(* ===== verification/StoreSidecars.v ===== *)
(** Tool outputs, completion outputs and receipts against the verified run index: the
    candidates of an append, the stored records of an audit, single reads, and the planning
    snapshot built from them (crates/xgeny-local-store/src/lib.rs). *)

From Stdlib Require Import Ascii.
From S2P Require Import Prelude Text Wire WorkGraphTypes WorkGraphErrors Planning Material.
From S2P Require Import ToolOutput Completion Journal Reducer Receipt StoreTypes StoreBundles.
From S2P Require Import StoreIndex.

Section sidecars.
Context `{Crypto} `{ReceiptSchema} `{Rfc3339}.

(** ** Tool outputs *)

Definition verify_tool_output_candidate (index : VerifiedRunIndex) (record : EventRecord)
    (output : ToolOutputRecord) : res StoreError ToolOutputEventAnchor :=
  let? anchor := VerifiedRunIndex_tool_output_anchor_for index record in
  let effect_id := ToolOutputEventAnchor.effect_id anchor in
  bail_if bool_decide (effect_id ∈ VerifiedRunIndex.tool_output_effect_ids index)
       || bool_decide (ToolOutputRecord.output_id output ∈ VerifiedRunIndex.tool_output_ids index)
       || bool_decide (ToolOutputRecord.record_digest output
                       ∈ VerifiedRunIndex.tool_output_record_digests index)
    with StoreError.Corrupt "duplicate tool-output identity";;
  let? intent := expect (VerifiedRunIndex.intents index !! effect_id)
                   "output anchor verifies its effect intent" in
  let? _ := map_err (λ _, StoreError.ToolOutputBindingMismatch)
    (ToolOutputRecord_verify_for output (ToolOutputEventAnchor.run_id anchor)
       (ToolOutputEventAnchor.step_id anchor) (EffectIntentAnchor.intent intent)
       (ToolOutputEventAnchor.execution_attempt anchor)
       (ToolOutputEventAnchor.evidence_digest anchor)) in
  bail_if bool_decide (ToolOutputRecord.record_digest output
                       ≠ ToolOutputEventAnchor.record_digest anchor)
    with StoreError.ToolOutputBindingMismatch;;
  Ok anchor.
Definition verify_planned_route_binding (state : RunState) (step_id : string) (route : RouteRequest)
    : res AdmissionError unit :=
  let features := RouteRequest.required_features route in
  bail_if bool_decide (RequiredRouteFeatures.execution_style features ≠ ExecutionStyle.Sync)
    with AdmissionError.UnsupportedExecutionStyle;;
  let? step := find_step state step_id in
  match StepState.planned_invocation step with
  | None =>
      bail_if negb (RequiredRouteFeatures.idempotency_key features)
        with AdmissionError.IdempotencyKeyFeatureRequired;;
      Ok tt
  | Some planned =>
      let capability := RouteRequest.capability route in
      let platform := RouteRequest.target_platform route in
      planned_checks step_id [
        ("capability_id", bool_decide (PlannedInvocationBinding.capability_id planned
                                       = CapabilityRef.capability_id capability));
        ("contract_version", bool_decide (PlannedInvocationBinding.contract_version planned
                                          = CapabilityRef.contract_version capability));
        ("execution_profile",
           idempotency_feature_matches (PlannedInvocationBinding.execution_profile planned)
             (RequiredRouteFeatures.idempotency_key features));
        ("target_os", bool_decide (PlannedInvocationBinding.target_os planned
                                   = operating_system_name (Platform.os platform)));
        ("target_arch", bool_decide (PlannedInvocationBinding.target_arch planned
                                     = architecture_name (Platform.arch platform)))]
  end.

Definition profile_matches_class (profile : PlannedExecutionProfile)
    (effect_class : Domain.EffectClass) : bool :=
  match profile, effect_class with
  | (PlannedExecutionProfile.LocalSyncReadOnlyV1
    | PlannedExecutionProfile.LocalSyncReadOnlyOccurrenceV1), Domain.EffectClass.ReadOnly => true
  | (PlannedExecutionProfile.LocalSyncOnceV1 | PlannedExecutionProfile.LocalSyncOnceOccurrenceV1),
    (Domain.EffectClass.Idempotent | Domain.EffectClass.NonIdempotent) => true
  | _, _ => false
  end.

Definition planned_capability (planned : PlannedInvocationBinding) : CapabilityRef :=
  CapabilityRef.mk (PlannedInvocationBinding.capability_id planned)
    (PlannedInvocationBinding.contract_version planned).

Definition verify_planned_definition_binding `{Crypto} (state : RunState) (step_id : string)
    (registry : CapabilityRegistry) : res AdmissionError unit :=
  let? step := find_step state step_id in
  match StepState.planned_invocation step with
  | None => Ok tt
  | Some planned =>
      let? definition := find_definition registry (planned_capability planned) in
      let? digest := definition_contract_digest definition in
      bail_if bool_decide (digest ≠ PlannedInvocationBinding.definition_digest planned)
        with AdmissionError.DefinitionChanged;;
      bail_if negb (profile_matches_class (PlannedInvocationBinding.execution_profile planned)
                      (effect_class_of definition))
        with AdmissionError.PlannedInvocationMismatch step_id "execution_profile";;
      Ok tt
  end.
(* ===== verification/VerificationTheorems.v ===== *)
(** The verification runner and the store agree on what a receipt is: what a verification
    establishes, and that what the runner builds from a report passes every check the store makes
    against the intent. *)

From S2P Require Import Prelude Program Text Wire Domain Registry WorkGraphTypes WorkGraphErrors.
From S2P Require Import Planning Material ToolOutput Completion Journal Receipt StoreTypes.
From S2P Require Import StoreBundles MemoryStore Host Invocation Admission Recovery Adapters.
From S2P Require Import DurableRuntime Verification.

(** ** Reports *)

(** A report made by the constructors: [new], and [with_artifacts] on checked descriptors. *)
Definition built_descriptor (a : VerifiedArtifactDescriptor) : Prop :=
  ∃ id name media_type size digest,
    VerifiedArtifactDescriptor.new id name media_type size digest = Ok a.

Definition built_report (r : VerificationReport) : Prop :=
  VerificationReport.artifacts r = [] ∨
  ∃ r0 artifacts, VerificationReport.with_artifacts r0 artifacts = Ok r ∧
    ∀ a, a ∈ artifacts → built_descriptor a.

Lemma identifier_bytes value : valid_artifact_identifier value = true → artifact_identifier_bytes value = true.
Proof.
  unfold valid_artifact_identifier, artifact_identifier_bytes. destruct value as [|c s]; [done|].
  intros Hv. bool_inv. by apply andb_true_iff.
Qed.

(** The two checks of an artifact descriptor agree. *)
Lemma descriptor_valid a :
  built_descriptor a →
  core_artifact_descriptor_v2_is_valid (VerifiedArtifactDescriptor.artifact_id a)
    (VerifiedArtifactDescriptor.name a) (VerifiedArtifactDescriptor.media_type a)
    (VerifiedArtifactDescriptor.size a) (VerifiedArtifactDescriptor.digest a) = true.
Proof.
  intros (id & name & mt & size & dg & Hn). unfold VerifiedArtifactDescriptor.new in Hn.
  assert (a = VerifiedArtifactDescriptor.mk id name mt size dg ∧ valid_artifact_identifier id = true ∧
    match name with
    | Some name => is_empty name || bool_decide (512 < strlen name)%N || any_control name
    | None => false
    end = false ∧ (3 ≤ strlen mt ≤ 200)%N ∧ any_control mt = false ∧
    (size ≤ MAX_VERIFIED_ARTIFACT_SIZE_BYTES)%N ∧ validate_digest dg = true)
    as (-> & Hid & Hname & Hlen & Hmt & Hsize & Hdg).
  { repeat res_step; bool_inv; split_and!; try done; try lia; by destruct name. }
  cbn. unfold core_artifact_descriptor_v2_is_valid. cbn zeta. unfold validate_digest in Hdg. rewrite Hdg, Hmt.
  rewrite (identifier_bytes _ Hid). unfold valid_artifact_identifier in Hid. bool_inv.
  rewrite !(bool_decide_eq_true_2 (_ ≤ _)%N) by done. rewrite (bool_decide_eq_true_2 (3 ≤ _ ≤ _)%N) by done.
  destruct name as [name|]; [|by destruct (is_empty id)].
  bool_inv. rewrite !(bool_decide_eq_true_2 (_ ≤ _)%N) by lia.
  by destruct (is_empty id), (is_empty name), (any_control name).
Qed.

(** ** Artifacts *)

Section artifacts.
Context (receipt : ExecutionReceiptBody).

(** An artifact as the receipt lists it. *)
Definition listed (a : VerifiedArtifactDescriptor) : ArtifactRef :=
  receipt_artifact (ExecutionReceiptBody.run_id receipt) (ExecutionReceiptBody.step_id receipt)
    (ExecutionReceiptBody.receipt_id receipt) a.

(** One round of the two artifact loops. *)
Lemma artifact_admitted seen a seen' :
  built_descriptor a → VerificationReport.admit_artifact seen a = Ok seen' →
  verify_core_artifact receipt seen (listed a) = Ok seen'.
Proof.
  intros Ha%descriptor_valid. destruct seen as [ids total].
  unfold VerificationReport.admit_artifact, verify_core_artifact. intros Hv. repeat res_step. cbn.
  match goal with Hx : checked_add _ _ _ = Some _ |- _ => rewrite Hx end. cbn [ok_or rbind].
  rewrite Ha. unfold artifact_names_receipt. cbn.
  rewrite !(bool_decide_eq_true_2 (_ = _)) by done.
  bool_inv. rewrite !bool_decide_eq_false_2; [done|..]; try done; by intros [].
Qed.

Lemma artifacts_admitted artifacts seen seen' :
  (∀ a, a ∈ artifacts → built_descriptor a) →
  for_each VerificationReport.admit_artifact artifacts seen = Ok seen' →
  for_each (verify_core_artifact receipt) (map listed artifacts) seen
  = Ok seen'.
Proof.
  revert seen. induction artifacts as [|a artifacts IH]; intros seen Hb Hf; [by injection Hf as ->|].
  cbn in Hf |- *. apply rbind_ok in Hf as (seen1 & H1 & Hf).
  rewrite (artifact_admitted _ _ _ (Hb a ltac:(left)) H1). cbn [rbind].
  apply IH; [|done]. intros b Hin. apply Hb. by right.
Qed.
End artifacts.

(** ** Evidence *)

Lemma observe_rule_ok evidence observed rule evidence' :
  observe_rule evidence (observed, rule) = Ok evidence' →
  ∃ x, evidence' = evidence ++ [x] ∧ verify_evidence_rule (x, rule) = Ok tt.
Proof.
  unfold observe_rule. intros Ho. repeat res_step. eexists. split; [done|].
  unfold verify_evidence_rule. cbn. bool_inv.
  destruct (RuleVerificationObservation.evidence_digest observed); cbn in *;
    repeat case_bool_decide; by try match goal with Hx : is_Some None |- _ => destruct Hx end.
Qed.

(** The evidence of a report has the length of the plan and passes the store's rule checks. *)
Lemma observed_evidence pairs evidence evidence' :
  for_each observe_rule pairs evidence = Ok evidence' →
  ∃ new, evidence' = evidence ++ new ∧ length new = length pairs ∧
    for_each (λ _, verify_evidence_rule) (zip new pairs.*2) tt = Ok tt.
Proof.
  revert evidence. induction pairs as [|[observed rule] pairs IH]; intros evidence Hf; cbn [for_each] in Hf.
  - injection Hf as <-. exists []. by rewrite app_nil_r.
  - apply rbind_ok in Hf as (e1 & (x & -> & Hx)%observe_rule_ok & Hf).
    destruct (IH _ Hf) as (new & -> & Hlen & Hall). exists (x :: new). rewrite <-app_assoc.
    split_and!; [done|cbn; by rewrite Hlen|]. cbn [fmap list_fmap snd zip zip_with for_each].
    by rewrite Hx.
Qed.

Lemma report_evidence provenance report outcome evidence :
  verify_report provenance report = Ok (outcome, evidence) →
  outcome = evaluate_core_verification_v1 evidence ∧
  length evidence = length (ReceiptProvenance.verification_plan provenance) ∧
  for_each (λ _, verify_evidence_rule) (zip evidence (ReceiptProvenance.verification_plan provenance)) tt = Ok tt.
Proof.
  unfold verify_report. intros Hv. repeat res_step. bool_inv.
  match goal with Hx : for_each observe_rule _ _ = Ok _ |- _ =>
    apply observed_evidence in Hx as (new & -> & Hlen & Hall) end.
  rewrite snd_zip in Hall by lia. rewrite length_zip in Hlen. split_and!; [done|cbn; lia|done].
Qed.

(** ** The receipt *)

Section receipt.
Context `{Crypto} `{ReceiptSchema} `{Rfc3339}.

Lemma receipt_artifacts_accepted receipt intent provenance report :
  built_report report →
  receipt_profile_matches_effect intent provenance = true →
  verify_report_profile intent provenance report = Ok tt →
  ExecutionReceiptBody.artifacts receipt = map (listed receipt) (VerificationReport.artifacts report) →
  verify_core_receipt_artifacts receipt intent provenance = Ok tt.
Proof.
  intros Hb Hprofile Hreport Ha. unfold verify_core_receipt_artifacts. rewrite Ha.
  unfold verify_report_profile, receipt_profile_matches_effect in *.
  destruct (bool_decide (ReceiptProvenance.profile_version provenance = CORE_RECEIPT_PROFILE_V1)) eqn:Hv1.
  - bool_inv. rewrite Hv1 in Hprofile.
    destruct (VerificationReport.artifacts report); [|done]. cbn.
    by destruct (EffectIntent.effect_class intent).
  - destruct (bool_decide (ReceiptProvenance.profile_version provenance = CORE_RECEIPT_PROFILE_V2)) eqn:Hv2; [|done].
    destruct Hb as [Hnil|(r0 & artifacts & Hw & Hd)].
    { rewrite Hnil in Hreport. by destruct (EffectIntent.effect_class intent). }
    unfold VerificationReport.with_artifacts in Hw. repeat res_step. cbn in *.
    match goal with Hx : for_each _ _ _ = Ok _ |- _ => rename Hx into Hall end.
    unfold len. rewrite length_map.
    rewrite (artifacts_admitted _ _ _ _ Hd Hall).
    destruct artifacts as [|x artifacts]; [by destruct (EffectIntent.effect_class intent)|].
    cbn [rbind]. destruct (EffectIntent.effect_class intent); try done;
      rewrite !bool_decide_eq_false_2; try done; unfold MAX_VERIFIED_ARTIFACTS, len in *; cbn in *; lia.
Qed.

Lemma build_receipt_Ok state step_id started ended previous verified receipt :
  build_execution_receipt state step_id started ended previous verified = Ok receipt →
  (∃ digest, receipt = receipt_body state step_id started ended previous verified digest) ∧
  validate_execution_receipt receipt = Ok tt.
Proof.
  unfold build_execution_receipt. intros Hb. repeat res_step.
  repeat match goal with u : unit |- _ => destruct u end. split; [by eexists|done].
Qed.

(** What [verification_request] and [accept_report] establish. *)
Lemma request_facts step output capabilities provenance request :
  verification_request step output capabilities = Ok (provenance, request) →
  let intent := VerificationRequest.intent request in
  StepState.intent step = Some intent ∧ EffectIntent.receipt_provenance intent = Some provenance ∧
  receipt_profile_matches_effect intent provenance = true ∧
  ReceiptProvenance.input_summary provenance = CORE_RECEIPT_INPUT_SUMMARY_V1 ∧
  VerificationRequest.tool_output request = output.
Proof. unfold verification_request. intros Hr. repeat res_step; by bool_inv. Qed.

Lemma accepted_facts provenance request report verified :
  accept_report provenance request report = Ok verified →
  let intent := VerificationRequest.intent request in
  VerifiedStep.intent verified = intent ∧ VerifiedStep.provenance verified = provenance ∧
  VerifiedStep.report verified = report ∧
  verify_report_profile intent provenance report = Ok tt ∧
  verify_output_match provenance (VerificationRequest.tool_output request) report = Ok tt ∧
  VerifiedStep.disposition verified = disposition_of (VerifiedStep.outcome verified) ∧
  verify_report provenance report = Ok (VerifiedStep.outcome verified, VerifiedStep.verification verified).
Proof.
  unfold accept_report. intros Ha. repeat res_step.
  repeat match goal with u : unit |- _ => destruct u end.
  by repeat match goal with p : _ * _ |- _ => destruct p end; simplify_eq; split_and!.
Qed.

Lemma receipt_body_same state step_id started ended previous verified digest :
  ReceiptProvenance.input_summary (VerifiedStep.provenance verified) = CORE_RECEIPT_INPUT_SUMMARY_V1 →
  receipt_differs (receipt_body state step_id started ended previous verified digest)
    (VerifiedStep.intent verified) (VerifiedStep.provenance verified) = false.
Proof.
  intros Hs. unfold receipt_differs, has_core_redactions. cbn. rewrite Hs.
  rewrite (bool_decide_eq_true_2 (CORE_RECEIPT_REDACTIONS_V1 = _)) by done.
  repeat (rewrite bool_decide_eq_false_2 by (first [done | by intros [] | intros Hne; by apply Hne])).
  done.
Qed.
End receipt.

(** What the verification runner guarantees of the receipts it builds. *)

(** C23: The runner and the store agree on receipts.  When the runner accepts a report that the
    report constructors built and builds a receipt from it, the receipt is a valid document and
    passes every check the store makes of a receipt against its intent: the artifact bounds of the
    profile, the provenance fields, the evidence of each planned rule, and a status that justifies
    the recorded disposition.  It names the run, the step, the two timestamps and the previous
    receipt it was built for, and the digest of the durable tool output when there is one. *)
Theorem built_receipts_bind_their_intent `{Crypto} `{ReceiptSchema} (state : RunState)
    (step : StepState) (output : option ToolOutputRecord) (capabilities : CapabilityRegistry)
    (provenance : ReceiptProvenance) (request : VerificationRequest) (report : VerificationReport)
    (verified : VerifiedStep) (step_id started ended : string) (previous : option string)
    (receipt : ExecutionReceiptBody) :
  verification_request step output capabilities = Ok (provenance, request) →
  built_report report → accept_report provenance request report = Ok verified →
  build_execution_receipt state step_id started ended previous verified = Ok receipt →
  (∃ intent, StepState.intent step = Some intent ∧
     verify_receipt_intent_binding receipt intent provenance (VerifiedStep.disposition verified) = Ok tt ∧
     ExecutionReceiptBody.receipt_id receipt = core_receipt_id_v1 (EffectIntent.effect_id intent)) ∧
  validate_execution_receipt receipt = Ok tt ∧
  ExecutionReceiptBody.run_id receipt = RunState.run_id state ∧
  ExecutionReceiptBody.step_id receipt = step_id ∧
  ExecutionReceiptBody.started_at receipt = started ∧ ExecutionReceiptBody.ended_at receipt = ended ∧
  ExecutionReceiptBody.previous_receipt_digest receipt = previous ∧
  ∀ x, output = Some x → ExecutionReceiptBody.output_digest receipt = ToolOutputRecord.output_digest x.
Proof.
  intros Hrequest Hbuilt Haccept Hreceipt.
  destruct (request_facts _ _ _ _ _ Hrequest) as (Hintent & _ & Hprofile & Hsummary & Hout).
  destruct (accepted_facts _ _ _ _ Haccept) as (Hvi & Hvp & Hvr & Hrp & Hmatch & Hdisp & Hreport).
  destruct (build_receipt_Ok _ _ _ _ _ _ _ Hreceipt) as [[digest ->] Hvalid].
  destruct (report_evidence _ _ _ _ Hreport) as (Houtcome & Hlen & Hall).
  split; [|split; [done|split_and!; try done]].
  - exists (VerificationRequest.intent request). split; [done|]. split; [|cbn; by rewrite Hvi].
    unfold verify_receipt_intent_binding.
    rewrite (receipt_artifacts_accepted _ _ _ report Hbuilt Hprofile Hrp) by (cbn; by rewrite Hvr).
    cbn [rbind]. rewrite <-Hvi, <-Hvp, receipt_body_same by (by rewrite Hvp).
    cbn [ExecutionReceiptBody.verification receipt_body ExecutionReceiptBody.status]. rewrite Hvp.
    rewrite Hlen, bool_decide_eq_false_2 by auto. rewrite Hall. cbn [rbind].
    rewrite <-Houtcome, Hdisp, !bool_decide_eq_false_2; [done|intros Hne; by apply Hne|].
    intros Hne. apply Hne. by destruct (VerifiedStep.outcome verified).
  - intros x Hx. cbn. rewrite Hvr. rewrite Hout, Hx in Hmatch. unfold verify_output_match in Hmatch.
    destruct (ReceiptProvenance.tool_output_profile provenance) as [profile|]; [|done].
    destruct (bool_decide (profile = _)); [|done].
    by destruct (bool_decide (VerifierOutputDigest.as_str _ = _)) eqn:Hd; [bool_inv|].
Qed.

▬▬▬▬▬▬▬▬▬▬

TASK ITEM -
Could you retype exactly the lines from the first one of the records through the line containing "with StoreError.ToolOutputBindingMismatch;;", both included, and nothing more?

SOLUTION FOR THIS EXERCISE -
(* ===== verification/StoreSidecars.v ===== *)
(** Tool outputs, completion outputs and receipts against the verified run index: the
    candidates of an append, the stored records of an audit, single reads, and the planning
    snapshot built from them (crates/xgeny-local-store/src/lib.rs). *)

From Stdlib Require Import Ascii.
From S2P Require Import Prelude Text Wire WorkGraphTypes WorkGraphErrors Planning Material.
From S2P Require Import ToolOutput Completion Journal Reducer Receipt StoreTypes StoreBundles.
From S2P Require Import StoreIndex.

Section sidecars.
Context `{Crypto} `{ReceiptSchema} `{Rfc3339}.

(** ** Tool outputs *)

Definition verify_tool_output_candidate (index : VerifiedRunIndex) (record : EventRecord)
    (output : ToolOutputRecord) : res StoreError ToolOutputEventAnchor :=
  let? anchor := VerifiedRunIndex_tool_output_anchor_for index record in
  let effect_id := ToolOutputEventAnchor.effect_id anchor in
  bail_if bool_decide (effect_id ∈ VerifiedRunIndex.tool_output_effect_ids index)
       || bool_decide (ToolOutputRecord.output_id output ∈ VerifiedRunIndex.tool_output_ids index)
       || bool_decide (ToolOutputRecord.record_digest output
                       ∈ VerifiedRunIndex.tool_output_record_digests index)
    with StoreError.Corrupt "duplicate tool-output identity";;
  let? intent := expect (VerifiedRunIndex.intents index !! effect_id)
                   "output anchor verifies its effect intent" in
  let? _ := map_err (λ _, StoreError.ToolOutputBindingMismatch)
    (ToolOutputRecord_verify_for output (ToolOutputEventAnchor.run_id anchor)
       (ToolOutputEventAnchor.step_id anchor) (EffectIntentAnchor.intent intent)
       (ToolOutputEventAnchor.execution_attempt anchor)
       (ToolOutputEventAnchor.evidence_digest anchor)) in
  bail_if bool_decide (ToolOutputRecord.record_digest output
                       ≠ ToolOutputEventAnchor.record_digest anchor)
    with StoreError.ToolOutputBindingMismatch;;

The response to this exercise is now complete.